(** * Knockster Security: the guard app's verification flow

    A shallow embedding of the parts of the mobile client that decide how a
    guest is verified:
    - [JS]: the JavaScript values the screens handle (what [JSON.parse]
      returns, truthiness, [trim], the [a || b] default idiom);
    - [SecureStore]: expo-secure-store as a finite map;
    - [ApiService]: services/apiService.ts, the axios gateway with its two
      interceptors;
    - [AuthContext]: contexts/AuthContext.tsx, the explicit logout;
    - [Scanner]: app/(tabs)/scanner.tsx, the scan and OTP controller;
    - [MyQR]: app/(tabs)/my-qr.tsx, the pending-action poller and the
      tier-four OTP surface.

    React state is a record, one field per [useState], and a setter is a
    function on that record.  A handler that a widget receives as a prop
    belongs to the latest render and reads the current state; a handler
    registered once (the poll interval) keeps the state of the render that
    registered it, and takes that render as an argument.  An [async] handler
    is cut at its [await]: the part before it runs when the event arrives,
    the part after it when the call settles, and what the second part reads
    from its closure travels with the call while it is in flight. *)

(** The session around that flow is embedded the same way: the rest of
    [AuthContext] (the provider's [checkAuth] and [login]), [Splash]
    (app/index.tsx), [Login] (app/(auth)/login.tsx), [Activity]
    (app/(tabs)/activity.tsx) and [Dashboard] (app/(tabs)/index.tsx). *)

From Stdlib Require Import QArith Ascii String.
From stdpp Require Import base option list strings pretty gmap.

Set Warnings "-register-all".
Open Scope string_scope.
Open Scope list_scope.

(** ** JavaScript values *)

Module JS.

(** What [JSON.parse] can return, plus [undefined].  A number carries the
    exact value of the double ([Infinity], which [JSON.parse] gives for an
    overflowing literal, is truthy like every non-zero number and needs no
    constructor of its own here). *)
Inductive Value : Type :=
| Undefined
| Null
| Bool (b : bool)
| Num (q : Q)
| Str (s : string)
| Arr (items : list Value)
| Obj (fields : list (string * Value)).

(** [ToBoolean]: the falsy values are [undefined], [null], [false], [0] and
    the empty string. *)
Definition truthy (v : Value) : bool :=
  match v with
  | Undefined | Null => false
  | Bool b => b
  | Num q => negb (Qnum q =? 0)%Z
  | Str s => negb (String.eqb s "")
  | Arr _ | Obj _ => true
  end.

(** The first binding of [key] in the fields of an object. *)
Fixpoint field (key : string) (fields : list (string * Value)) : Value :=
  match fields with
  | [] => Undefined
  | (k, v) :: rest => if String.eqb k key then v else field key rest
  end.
________
▶ **REQUIRED ACTION**: Start at the first line of the material. Reproduce every line exactly, ending with the line that holds "is cut at its".

▶ **RESPONSE**:
(** * Knockster Security: the guard app's verification flow

    A shallow embedding of the parts of the mobile client that decide how a
    guest is verified:
    - [JS]: the JavaScript values the screens handle (what [JSON.parse]
      returns, truthiness, [trim], the [a || b] default idiom);
    - [SecureStore]: expo-secure-store as a finite map;
    - [ApiService]: services/apiService.ts, the axios gateway with its two
      interceptors;
    - [AuthContext]: contexts/AuthContext.tsx, the explicit logout;
    - [Scanner]: app/(tabs)/scanner.tsx, the scan and OTP controller;
    - [MyQR]: app/(tabs)/my-qr.tsx, the pending-action poller and the
      tier-four OTP surface.

    React state is a record, one field per [useState], and a setter is a
    function on that record.  A handler that a widget receives as a prop
    belongs to the latest render and reads the current state; a handler
    registered once (the poll interval) keeps the state of the render that
    registered it, and takes that render as an argument.  An [async] handler
    is cut at its [await]: the part before it runs when the event arrives,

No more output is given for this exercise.